What to produce :: Below are the entries to work from; restate word for word the portion that opens with the line containing "(** An answer" and closes with the line containing "rewrite unrepr_repr. apply", keeping both.

Dataset excerpts ::
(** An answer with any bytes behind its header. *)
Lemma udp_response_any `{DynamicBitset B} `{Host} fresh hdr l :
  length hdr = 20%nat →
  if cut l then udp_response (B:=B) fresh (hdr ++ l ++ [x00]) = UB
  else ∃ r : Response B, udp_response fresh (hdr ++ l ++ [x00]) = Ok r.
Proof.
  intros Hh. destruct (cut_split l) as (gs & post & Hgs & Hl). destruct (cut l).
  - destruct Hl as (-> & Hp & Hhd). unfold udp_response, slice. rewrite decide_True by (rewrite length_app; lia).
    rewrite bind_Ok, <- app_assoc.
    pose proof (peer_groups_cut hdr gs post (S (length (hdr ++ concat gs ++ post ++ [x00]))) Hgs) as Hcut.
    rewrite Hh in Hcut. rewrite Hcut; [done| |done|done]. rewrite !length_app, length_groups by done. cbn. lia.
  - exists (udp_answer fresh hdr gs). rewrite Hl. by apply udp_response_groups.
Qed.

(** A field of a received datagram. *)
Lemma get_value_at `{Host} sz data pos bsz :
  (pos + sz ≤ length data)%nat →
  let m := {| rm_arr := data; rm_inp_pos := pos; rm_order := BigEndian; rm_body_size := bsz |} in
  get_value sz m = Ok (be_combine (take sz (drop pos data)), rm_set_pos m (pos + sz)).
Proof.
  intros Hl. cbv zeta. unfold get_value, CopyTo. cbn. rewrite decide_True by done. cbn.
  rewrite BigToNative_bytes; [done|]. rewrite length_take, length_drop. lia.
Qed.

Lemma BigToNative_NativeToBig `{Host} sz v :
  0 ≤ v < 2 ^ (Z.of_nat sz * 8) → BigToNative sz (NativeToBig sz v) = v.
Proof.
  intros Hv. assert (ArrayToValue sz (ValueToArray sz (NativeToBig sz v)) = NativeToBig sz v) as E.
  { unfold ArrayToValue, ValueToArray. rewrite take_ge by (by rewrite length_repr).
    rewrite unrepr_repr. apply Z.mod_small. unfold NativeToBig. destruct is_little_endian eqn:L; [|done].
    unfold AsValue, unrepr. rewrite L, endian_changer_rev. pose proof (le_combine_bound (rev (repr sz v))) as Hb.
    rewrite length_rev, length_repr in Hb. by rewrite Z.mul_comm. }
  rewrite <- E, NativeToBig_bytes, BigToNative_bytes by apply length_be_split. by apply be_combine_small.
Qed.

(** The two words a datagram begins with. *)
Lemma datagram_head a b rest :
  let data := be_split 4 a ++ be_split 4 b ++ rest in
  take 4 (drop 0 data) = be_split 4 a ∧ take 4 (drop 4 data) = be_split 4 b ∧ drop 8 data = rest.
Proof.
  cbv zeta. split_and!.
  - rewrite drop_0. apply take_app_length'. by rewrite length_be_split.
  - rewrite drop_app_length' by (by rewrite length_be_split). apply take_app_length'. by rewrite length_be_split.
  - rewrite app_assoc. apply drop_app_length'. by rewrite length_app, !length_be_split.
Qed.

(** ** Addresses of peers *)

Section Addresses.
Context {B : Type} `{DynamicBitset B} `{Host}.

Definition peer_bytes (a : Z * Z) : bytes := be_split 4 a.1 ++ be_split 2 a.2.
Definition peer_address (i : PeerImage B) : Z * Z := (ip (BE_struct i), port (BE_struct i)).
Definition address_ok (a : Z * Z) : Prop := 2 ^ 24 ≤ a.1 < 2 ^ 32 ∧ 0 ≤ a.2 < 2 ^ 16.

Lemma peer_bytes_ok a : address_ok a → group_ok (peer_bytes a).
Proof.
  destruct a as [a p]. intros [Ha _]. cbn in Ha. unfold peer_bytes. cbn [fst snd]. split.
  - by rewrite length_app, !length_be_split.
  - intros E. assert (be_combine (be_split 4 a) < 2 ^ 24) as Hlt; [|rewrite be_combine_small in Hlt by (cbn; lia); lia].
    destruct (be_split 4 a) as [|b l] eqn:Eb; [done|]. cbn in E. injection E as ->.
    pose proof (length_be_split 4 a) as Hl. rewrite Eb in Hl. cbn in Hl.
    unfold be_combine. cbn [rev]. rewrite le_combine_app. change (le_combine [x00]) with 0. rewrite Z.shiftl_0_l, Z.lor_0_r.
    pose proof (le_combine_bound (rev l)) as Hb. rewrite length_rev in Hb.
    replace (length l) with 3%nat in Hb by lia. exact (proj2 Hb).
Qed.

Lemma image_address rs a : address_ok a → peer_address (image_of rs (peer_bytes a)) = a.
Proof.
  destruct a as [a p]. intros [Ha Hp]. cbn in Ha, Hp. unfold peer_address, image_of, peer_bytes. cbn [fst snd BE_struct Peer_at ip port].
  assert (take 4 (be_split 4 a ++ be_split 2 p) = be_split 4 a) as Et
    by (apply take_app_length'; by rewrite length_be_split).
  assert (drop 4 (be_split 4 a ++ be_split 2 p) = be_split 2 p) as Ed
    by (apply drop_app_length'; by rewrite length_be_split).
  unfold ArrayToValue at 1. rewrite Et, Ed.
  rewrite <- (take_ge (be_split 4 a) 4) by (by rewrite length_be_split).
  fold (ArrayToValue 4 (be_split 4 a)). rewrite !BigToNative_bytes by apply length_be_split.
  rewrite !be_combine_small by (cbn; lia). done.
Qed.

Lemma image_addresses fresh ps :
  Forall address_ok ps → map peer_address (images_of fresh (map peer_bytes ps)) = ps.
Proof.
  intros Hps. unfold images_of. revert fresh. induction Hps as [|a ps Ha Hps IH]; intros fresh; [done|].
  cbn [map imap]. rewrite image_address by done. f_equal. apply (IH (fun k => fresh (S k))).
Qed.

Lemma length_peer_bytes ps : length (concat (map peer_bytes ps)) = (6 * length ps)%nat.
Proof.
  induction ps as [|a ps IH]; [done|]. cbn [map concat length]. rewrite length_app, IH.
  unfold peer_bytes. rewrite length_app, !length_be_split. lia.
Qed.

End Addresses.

* * *

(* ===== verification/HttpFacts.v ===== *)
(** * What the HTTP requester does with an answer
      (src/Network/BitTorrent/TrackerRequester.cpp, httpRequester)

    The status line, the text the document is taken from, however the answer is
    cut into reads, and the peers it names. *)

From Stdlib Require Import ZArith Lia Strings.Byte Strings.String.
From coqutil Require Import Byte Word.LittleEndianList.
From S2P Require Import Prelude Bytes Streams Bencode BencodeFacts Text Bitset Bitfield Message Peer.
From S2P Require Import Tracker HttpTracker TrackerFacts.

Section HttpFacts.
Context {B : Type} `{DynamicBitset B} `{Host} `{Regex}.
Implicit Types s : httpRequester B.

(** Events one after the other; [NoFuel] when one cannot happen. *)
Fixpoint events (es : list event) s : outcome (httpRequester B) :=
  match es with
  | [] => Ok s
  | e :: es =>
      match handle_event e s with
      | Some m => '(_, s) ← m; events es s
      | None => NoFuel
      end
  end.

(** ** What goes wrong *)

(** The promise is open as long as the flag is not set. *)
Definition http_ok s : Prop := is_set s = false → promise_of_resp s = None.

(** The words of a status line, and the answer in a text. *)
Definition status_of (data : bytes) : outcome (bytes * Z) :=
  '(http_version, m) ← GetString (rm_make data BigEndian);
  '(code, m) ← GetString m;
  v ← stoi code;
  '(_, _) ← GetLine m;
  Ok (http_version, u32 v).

...

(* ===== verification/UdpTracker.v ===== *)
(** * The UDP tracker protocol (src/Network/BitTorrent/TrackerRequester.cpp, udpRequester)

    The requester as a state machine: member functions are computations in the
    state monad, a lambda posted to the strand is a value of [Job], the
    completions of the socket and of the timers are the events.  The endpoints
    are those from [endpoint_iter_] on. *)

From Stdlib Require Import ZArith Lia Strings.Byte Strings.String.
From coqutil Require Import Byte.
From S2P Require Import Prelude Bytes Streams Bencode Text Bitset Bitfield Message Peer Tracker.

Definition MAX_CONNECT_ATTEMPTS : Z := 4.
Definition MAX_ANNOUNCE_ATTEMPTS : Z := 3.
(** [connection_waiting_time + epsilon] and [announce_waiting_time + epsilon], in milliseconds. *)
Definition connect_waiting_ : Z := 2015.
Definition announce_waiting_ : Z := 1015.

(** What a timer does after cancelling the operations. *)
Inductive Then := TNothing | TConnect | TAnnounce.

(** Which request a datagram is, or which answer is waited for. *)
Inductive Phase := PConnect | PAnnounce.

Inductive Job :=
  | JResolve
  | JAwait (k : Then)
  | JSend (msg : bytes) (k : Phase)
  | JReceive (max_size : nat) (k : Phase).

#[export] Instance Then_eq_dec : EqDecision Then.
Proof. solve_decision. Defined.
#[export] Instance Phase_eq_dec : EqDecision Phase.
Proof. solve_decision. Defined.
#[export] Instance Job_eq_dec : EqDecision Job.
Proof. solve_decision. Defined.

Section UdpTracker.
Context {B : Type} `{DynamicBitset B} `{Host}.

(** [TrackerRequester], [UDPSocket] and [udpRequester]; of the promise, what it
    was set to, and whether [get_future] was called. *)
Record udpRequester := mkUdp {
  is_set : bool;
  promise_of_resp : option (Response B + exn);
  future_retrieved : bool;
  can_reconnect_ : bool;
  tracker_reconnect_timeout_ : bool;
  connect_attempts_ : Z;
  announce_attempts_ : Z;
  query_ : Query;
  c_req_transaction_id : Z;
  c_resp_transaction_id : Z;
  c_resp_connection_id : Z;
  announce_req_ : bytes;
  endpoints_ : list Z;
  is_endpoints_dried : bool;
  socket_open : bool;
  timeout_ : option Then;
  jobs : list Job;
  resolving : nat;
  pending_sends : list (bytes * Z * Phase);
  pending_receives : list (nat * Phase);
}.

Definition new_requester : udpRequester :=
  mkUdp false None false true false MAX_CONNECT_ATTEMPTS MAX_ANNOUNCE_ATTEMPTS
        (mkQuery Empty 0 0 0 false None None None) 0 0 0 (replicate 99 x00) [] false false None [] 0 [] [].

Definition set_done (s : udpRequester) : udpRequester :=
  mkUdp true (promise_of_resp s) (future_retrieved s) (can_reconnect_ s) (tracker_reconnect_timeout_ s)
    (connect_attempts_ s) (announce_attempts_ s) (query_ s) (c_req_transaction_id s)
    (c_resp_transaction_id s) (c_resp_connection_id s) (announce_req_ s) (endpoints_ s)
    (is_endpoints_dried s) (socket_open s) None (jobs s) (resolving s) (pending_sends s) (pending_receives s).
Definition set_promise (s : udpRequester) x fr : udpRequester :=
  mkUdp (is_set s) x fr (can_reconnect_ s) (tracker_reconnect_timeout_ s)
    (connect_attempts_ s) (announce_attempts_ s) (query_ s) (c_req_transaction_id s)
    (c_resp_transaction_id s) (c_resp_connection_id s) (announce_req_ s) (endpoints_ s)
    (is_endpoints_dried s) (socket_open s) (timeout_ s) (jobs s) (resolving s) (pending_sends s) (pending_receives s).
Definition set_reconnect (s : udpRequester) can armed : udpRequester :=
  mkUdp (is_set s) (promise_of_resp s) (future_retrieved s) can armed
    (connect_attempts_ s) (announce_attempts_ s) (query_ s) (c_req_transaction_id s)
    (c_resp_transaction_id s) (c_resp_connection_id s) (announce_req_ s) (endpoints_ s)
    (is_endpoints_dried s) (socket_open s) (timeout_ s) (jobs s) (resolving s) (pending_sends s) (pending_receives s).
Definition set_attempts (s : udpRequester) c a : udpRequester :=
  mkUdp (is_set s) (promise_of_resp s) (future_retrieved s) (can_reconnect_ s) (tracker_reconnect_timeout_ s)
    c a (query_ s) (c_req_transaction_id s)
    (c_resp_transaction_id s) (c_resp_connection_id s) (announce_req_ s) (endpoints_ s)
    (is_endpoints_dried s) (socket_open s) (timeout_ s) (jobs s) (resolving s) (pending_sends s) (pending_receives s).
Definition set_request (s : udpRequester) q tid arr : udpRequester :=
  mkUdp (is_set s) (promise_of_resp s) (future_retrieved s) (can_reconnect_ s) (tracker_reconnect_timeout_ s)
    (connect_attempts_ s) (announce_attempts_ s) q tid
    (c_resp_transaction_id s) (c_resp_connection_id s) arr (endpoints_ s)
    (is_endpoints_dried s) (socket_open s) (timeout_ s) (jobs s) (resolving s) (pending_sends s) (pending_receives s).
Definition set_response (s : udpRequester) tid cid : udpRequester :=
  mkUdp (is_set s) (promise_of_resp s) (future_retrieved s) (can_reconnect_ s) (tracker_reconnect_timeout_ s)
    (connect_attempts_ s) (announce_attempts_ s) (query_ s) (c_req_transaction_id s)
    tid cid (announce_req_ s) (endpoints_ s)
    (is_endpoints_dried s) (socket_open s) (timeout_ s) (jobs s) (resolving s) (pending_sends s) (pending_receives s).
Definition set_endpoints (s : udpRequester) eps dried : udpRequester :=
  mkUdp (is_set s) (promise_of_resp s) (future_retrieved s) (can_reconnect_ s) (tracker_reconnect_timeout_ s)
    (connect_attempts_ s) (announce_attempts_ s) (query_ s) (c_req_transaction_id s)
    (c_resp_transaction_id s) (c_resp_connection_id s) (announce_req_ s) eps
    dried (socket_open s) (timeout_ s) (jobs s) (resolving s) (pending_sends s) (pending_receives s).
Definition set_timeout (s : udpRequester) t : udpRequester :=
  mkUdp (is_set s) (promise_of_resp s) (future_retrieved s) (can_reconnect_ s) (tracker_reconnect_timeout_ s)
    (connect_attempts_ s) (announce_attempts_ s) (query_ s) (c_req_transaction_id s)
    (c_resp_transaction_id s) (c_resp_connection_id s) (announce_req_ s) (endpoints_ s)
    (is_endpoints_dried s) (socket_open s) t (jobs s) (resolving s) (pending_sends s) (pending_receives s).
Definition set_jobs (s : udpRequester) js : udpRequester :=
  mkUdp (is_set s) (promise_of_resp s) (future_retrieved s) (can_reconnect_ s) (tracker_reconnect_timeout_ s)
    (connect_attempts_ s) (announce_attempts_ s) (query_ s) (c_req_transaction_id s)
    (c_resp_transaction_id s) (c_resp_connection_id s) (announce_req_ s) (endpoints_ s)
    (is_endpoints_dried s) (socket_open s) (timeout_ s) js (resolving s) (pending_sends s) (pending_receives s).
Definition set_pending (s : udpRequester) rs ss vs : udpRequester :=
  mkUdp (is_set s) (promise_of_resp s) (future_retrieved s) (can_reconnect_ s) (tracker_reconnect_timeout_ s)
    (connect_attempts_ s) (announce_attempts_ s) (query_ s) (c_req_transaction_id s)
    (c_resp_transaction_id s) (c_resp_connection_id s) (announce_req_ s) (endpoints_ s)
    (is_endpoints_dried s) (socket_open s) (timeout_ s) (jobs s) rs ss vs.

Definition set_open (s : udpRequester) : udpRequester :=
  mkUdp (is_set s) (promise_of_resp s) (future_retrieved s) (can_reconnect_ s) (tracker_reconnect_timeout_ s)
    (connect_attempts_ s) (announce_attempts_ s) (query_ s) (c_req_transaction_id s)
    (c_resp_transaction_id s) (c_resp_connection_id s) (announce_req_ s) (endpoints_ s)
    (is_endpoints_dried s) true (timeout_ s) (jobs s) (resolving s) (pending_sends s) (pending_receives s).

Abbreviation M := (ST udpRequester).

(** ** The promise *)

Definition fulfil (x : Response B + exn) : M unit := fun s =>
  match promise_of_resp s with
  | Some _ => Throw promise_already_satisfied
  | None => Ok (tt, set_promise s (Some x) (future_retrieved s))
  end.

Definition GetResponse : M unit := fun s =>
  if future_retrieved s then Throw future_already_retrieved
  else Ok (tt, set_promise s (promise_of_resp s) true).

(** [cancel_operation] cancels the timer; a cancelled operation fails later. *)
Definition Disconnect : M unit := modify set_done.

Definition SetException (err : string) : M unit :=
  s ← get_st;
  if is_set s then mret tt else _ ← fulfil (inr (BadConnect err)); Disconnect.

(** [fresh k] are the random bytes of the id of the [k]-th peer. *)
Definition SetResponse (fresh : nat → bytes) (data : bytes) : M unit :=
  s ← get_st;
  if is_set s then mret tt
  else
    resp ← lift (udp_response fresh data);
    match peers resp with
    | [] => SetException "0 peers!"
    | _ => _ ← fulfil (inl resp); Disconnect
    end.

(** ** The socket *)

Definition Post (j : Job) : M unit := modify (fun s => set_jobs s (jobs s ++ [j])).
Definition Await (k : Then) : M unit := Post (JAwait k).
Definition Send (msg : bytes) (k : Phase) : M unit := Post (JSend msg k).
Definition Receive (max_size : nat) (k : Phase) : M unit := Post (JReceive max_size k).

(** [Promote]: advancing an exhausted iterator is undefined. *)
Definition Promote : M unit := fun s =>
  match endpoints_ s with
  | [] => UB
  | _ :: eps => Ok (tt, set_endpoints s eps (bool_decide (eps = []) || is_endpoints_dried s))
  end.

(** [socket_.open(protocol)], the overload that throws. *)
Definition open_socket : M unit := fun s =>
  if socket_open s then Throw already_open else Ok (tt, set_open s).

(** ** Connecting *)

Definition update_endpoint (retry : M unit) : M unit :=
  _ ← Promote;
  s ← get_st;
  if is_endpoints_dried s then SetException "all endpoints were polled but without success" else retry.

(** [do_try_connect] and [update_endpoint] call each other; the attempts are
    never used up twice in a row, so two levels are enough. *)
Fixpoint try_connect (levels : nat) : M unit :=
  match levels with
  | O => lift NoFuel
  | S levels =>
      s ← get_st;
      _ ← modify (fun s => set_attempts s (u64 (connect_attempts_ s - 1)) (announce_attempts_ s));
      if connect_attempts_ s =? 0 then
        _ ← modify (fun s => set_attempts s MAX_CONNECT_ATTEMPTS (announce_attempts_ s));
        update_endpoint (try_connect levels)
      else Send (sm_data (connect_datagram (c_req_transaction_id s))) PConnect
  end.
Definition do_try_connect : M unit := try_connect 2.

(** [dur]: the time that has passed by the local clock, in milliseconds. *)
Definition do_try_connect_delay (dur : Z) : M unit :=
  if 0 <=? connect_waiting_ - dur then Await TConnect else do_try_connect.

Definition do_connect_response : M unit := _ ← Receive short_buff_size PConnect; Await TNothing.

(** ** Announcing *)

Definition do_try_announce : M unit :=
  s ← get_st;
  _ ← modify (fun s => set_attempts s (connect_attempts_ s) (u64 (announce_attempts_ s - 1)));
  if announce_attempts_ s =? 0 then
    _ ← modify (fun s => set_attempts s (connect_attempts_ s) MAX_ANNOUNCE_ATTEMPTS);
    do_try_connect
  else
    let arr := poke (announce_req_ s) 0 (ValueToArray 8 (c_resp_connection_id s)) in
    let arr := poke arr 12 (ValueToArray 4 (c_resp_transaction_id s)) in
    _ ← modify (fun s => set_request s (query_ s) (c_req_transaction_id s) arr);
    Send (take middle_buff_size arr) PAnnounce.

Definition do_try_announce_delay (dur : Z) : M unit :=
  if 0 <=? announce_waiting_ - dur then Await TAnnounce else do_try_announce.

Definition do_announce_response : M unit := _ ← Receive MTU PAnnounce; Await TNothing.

Problem solution ::
(** An answer with any bytes behind its header. *)
Lemma udp_response_any `{DynamicBitset B} `{Host} fresh hdr l :
  length hdr = 20%nat →
  if cut l then udp_response (B:=B) fresh (hdr ++ l ++ [x00]) = UB
  else ∃ r : Response B, udp_response fresh (hdr ++ l ++ [x00]) = Ok r.
Proof.
  intros Hh. destruct (cut_split l) as (gs & post & Hgs & Hl). destruct (cut l).
  - destruct Hl as (-> & Hp & Hhd). unfold udp_response, slice. rewrite decide_True by (rewrite length_app; lia).
    rewrite bind_Ok, <- app_assoc.
    pose proof (peer_groups_cut hdr gs post (S (length (hdr ++ concat gs ++ post ++ [x00]))) Hgs) as Hcut.
    rewrite Hh in Hcut. rewrite Hcut; [done| |done|done]. rewrite !length_app, length_groups by done. cbn. lia.
  - exists (udp_answer fresh hdr gs). rewrite Hl. by apply udp_response_groups.
Qed.

(** A field of a received datagram. *)
Lemma get_value_at `{Host} sz data pos bsz :
  (pos + sz ≤ length data)%nat →
  let m := {| rm_arr := data; rm_inp_pos := pos; rm_order := BigEndian; rm_body_size := bsz |} in
  get_value sz m = Ok (be_combine (take sz (drop pos data)), rm_set_pos m (pos + sz)).
Proof.
  intros Hl. cbv zeta. unfold get_value, CopyTo. cbn. rewrite decide_True by done. cbn.
  rewrite BigToNative_bytes; [done|]. rewrite length_take, length_drop. lia.
Qed.

Lemma BigToNative_NativeToBig `{Host} sz v :
  0 ≤ v < 2 ^ (Z.of_nat sz * 8) → BigToNative sz (NativeToBig sz v) = v.
Proof.
  intros Hv. assert (ArrayToValue sz (ValueToArray sz (NativeToBig sz v)) = NativeToBig sz v) as E.
  { unfold ArrayToValue, ValueToArray. rewrite take_ge by (by rewrite length_repr).
    rewrite unrepr_repr. apply Z.mod_small. unfold NativeToBig. destruct is_little_endian eqn:L; [|done].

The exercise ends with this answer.